Data entries:
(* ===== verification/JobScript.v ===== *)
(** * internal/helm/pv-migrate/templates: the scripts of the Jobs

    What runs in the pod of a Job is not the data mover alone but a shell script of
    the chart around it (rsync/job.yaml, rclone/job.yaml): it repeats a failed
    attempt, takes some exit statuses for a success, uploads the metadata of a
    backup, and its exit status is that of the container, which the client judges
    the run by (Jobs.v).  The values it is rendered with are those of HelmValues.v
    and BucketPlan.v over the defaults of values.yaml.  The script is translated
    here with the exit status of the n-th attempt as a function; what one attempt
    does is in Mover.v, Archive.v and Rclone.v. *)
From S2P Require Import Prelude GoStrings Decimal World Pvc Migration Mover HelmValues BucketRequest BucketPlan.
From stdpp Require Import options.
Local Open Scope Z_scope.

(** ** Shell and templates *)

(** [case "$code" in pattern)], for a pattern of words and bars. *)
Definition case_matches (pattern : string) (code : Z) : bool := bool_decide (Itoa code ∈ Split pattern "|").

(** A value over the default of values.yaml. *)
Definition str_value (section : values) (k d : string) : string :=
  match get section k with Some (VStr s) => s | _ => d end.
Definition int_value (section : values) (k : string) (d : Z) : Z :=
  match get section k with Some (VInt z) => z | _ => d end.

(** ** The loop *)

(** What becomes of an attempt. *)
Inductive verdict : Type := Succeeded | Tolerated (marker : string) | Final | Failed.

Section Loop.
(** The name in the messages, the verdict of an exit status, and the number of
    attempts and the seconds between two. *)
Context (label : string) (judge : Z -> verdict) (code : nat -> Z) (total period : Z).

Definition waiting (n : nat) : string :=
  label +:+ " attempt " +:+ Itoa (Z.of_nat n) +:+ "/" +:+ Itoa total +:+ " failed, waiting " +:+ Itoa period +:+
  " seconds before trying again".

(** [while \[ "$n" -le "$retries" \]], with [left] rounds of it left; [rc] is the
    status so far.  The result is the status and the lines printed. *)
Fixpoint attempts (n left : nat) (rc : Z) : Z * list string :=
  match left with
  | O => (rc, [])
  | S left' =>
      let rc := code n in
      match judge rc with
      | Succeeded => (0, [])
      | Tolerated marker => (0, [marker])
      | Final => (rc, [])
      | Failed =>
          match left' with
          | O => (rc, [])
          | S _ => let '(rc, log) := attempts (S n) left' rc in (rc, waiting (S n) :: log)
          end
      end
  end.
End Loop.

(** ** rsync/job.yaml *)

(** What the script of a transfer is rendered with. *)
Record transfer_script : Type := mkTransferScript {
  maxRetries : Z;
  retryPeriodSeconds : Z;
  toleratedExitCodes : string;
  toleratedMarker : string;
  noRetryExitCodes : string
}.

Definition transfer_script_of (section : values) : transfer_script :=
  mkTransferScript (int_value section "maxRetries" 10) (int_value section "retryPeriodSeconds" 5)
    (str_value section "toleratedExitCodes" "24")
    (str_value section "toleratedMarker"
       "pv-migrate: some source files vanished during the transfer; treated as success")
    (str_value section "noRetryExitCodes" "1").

* * *

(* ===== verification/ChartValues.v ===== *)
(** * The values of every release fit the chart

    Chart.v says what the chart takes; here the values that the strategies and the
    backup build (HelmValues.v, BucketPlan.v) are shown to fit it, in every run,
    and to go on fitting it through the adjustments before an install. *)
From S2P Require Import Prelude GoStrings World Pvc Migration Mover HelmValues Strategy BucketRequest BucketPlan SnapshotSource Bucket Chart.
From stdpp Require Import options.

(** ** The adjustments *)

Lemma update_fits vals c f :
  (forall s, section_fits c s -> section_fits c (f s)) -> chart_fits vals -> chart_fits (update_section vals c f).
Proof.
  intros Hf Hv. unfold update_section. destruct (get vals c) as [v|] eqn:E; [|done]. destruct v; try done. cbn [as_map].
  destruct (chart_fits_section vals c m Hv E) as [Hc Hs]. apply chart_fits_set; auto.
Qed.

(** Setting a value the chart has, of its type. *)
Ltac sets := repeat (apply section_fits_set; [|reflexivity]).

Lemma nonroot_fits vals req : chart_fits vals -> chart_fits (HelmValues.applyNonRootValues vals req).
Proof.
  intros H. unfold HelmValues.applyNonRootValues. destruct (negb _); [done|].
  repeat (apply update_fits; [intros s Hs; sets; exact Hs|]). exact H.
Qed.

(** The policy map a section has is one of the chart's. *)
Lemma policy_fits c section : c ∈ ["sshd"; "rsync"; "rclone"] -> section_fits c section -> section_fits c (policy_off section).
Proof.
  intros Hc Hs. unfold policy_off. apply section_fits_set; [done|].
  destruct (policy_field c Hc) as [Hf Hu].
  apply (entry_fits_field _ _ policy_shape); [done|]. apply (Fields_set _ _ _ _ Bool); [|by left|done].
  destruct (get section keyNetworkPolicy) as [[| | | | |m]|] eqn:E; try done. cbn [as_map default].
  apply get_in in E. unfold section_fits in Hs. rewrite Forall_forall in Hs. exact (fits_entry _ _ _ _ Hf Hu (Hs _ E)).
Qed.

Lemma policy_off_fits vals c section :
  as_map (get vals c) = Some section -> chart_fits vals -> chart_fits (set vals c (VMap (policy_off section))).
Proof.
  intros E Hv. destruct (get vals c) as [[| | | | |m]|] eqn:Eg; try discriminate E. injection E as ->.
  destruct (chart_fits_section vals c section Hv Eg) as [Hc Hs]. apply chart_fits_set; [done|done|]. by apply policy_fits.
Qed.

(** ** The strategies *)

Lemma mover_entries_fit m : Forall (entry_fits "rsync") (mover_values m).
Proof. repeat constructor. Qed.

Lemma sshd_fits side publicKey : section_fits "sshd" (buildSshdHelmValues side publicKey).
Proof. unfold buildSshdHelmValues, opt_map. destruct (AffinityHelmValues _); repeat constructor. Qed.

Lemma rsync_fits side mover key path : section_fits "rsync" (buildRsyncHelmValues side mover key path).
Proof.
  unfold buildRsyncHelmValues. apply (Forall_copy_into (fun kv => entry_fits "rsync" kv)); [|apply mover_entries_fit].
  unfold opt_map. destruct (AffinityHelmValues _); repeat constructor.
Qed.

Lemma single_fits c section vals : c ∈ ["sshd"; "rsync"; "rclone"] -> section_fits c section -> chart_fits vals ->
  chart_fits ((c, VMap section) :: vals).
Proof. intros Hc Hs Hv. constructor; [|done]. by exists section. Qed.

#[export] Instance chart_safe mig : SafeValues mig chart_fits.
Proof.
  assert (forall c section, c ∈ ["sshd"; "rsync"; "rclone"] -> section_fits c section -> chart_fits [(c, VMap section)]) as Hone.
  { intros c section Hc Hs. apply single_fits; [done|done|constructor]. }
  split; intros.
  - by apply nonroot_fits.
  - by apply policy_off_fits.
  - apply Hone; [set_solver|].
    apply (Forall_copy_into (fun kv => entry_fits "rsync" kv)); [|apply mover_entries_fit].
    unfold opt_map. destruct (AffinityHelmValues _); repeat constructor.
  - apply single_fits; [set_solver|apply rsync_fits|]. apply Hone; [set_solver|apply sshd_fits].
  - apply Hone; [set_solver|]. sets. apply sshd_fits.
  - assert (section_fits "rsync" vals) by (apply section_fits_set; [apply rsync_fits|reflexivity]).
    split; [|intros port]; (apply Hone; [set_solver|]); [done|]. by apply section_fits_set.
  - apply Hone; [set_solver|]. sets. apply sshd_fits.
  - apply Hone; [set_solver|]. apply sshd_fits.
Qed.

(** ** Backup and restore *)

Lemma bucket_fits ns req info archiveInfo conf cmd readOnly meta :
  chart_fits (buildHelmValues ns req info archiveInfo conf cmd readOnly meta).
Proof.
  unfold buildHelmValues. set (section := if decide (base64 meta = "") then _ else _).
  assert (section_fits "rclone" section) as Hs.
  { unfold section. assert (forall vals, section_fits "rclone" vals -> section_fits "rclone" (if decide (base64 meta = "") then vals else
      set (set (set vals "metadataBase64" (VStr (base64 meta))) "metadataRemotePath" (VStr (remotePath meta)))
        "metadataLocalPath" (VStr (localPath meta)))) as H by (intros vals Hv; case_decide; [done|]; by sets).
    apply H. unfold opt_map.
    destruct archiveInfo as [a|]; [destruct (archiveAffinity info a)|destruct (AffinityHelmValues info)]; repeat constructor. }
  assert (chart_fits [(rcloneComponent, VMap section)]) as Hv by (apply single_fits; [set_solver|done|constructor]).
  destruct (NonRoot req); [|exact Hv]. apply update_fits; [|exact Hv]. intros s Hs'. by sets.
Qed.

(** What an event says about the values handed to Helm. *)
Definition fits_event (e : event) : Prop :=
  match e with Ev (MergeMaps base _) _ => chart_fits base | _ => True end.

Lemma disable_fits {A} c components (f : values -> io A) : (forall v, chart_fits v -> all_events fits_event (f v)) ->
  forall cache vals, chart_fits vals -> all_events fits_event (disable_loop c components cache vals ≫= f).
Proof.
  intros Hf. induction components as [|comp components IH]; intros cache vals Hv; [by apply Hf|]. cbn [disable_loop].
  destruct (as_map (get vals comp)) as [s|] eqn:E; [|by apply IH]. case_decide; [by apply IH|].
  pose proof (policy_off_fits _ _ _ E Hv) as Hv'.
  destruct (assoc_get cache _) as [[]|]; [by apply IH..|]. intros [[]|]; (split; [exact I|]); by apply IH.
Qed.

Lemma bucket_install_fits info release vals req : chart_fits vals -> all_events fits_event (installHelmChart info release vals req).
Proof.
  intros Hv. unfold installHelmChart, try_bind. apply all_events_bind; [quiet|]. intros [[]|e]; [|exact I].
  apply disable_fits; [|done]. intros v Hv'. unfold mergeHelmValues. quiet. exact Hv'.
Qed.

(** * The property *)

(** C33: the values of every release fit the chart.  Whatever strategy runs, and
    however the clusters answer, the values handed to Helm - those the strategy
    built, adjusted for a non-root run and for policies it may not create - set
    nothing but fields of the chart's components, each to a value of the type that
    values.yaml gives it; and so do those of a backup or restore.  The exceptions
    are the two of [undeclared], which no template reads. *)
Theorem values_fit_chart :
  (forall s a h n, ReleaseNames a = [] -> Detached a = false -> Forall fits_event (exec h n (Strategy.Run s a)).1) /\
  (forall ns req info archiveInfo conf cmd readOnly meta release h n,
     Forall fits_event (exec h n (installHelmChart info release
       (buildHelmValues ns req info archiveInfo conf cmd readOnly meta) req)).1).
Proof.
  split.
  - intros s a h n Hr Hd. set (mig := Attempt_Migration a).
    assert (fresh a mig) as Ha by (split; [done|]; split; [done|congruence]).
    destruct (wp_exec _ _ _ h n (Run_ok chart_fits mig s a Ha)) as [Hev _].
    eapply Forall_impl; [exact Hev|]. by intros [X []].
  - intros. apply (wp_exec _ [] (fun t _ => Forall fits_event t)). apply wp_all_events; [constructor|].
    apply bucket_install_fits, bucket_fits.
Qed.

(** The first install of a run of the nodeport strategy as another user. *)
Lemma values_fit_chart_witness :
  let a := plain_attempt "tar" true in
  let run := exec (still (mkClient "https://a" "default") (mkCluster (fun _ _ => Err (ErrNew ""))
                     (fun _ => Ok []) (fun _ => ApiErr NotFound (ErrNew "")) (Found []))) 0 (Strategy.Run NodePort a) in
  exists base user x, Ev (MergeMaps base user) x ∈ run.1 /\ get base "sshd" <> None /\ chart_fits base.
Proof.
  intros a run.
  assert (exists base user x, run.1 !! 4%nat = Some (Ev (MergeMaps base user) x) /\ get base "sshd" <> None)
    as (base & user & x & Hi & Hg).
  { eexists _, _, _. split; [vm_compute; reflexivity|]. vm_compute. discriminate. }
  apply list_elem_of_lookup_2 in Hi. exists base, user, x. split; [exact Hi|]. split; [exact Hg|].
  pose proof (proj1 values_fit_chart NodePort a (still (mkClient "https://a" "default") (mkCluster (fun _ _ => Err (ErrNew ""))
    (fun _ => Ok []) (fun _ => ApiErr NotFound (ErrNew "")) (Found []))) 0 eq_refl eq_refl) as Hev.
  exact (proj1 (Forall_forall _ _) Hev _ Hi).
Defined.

Assigned task: Repeat, exactly as they stand above, the lines from the line with "Lemma rsync_fits side" to the line with "unfold buildRsyncHelmValues. apply", both lines included.

Result of the exercise:
Lemma rsync_fits side mover key path : section_fits "rsync" (buildRsyncHelmValues side mover key path).
Proof.
  unfold buildRsyncHelmValues. apply (Forall_copy_into (fun kv => entry_fits "rsync" kv)); [|apply mover_entries_fit].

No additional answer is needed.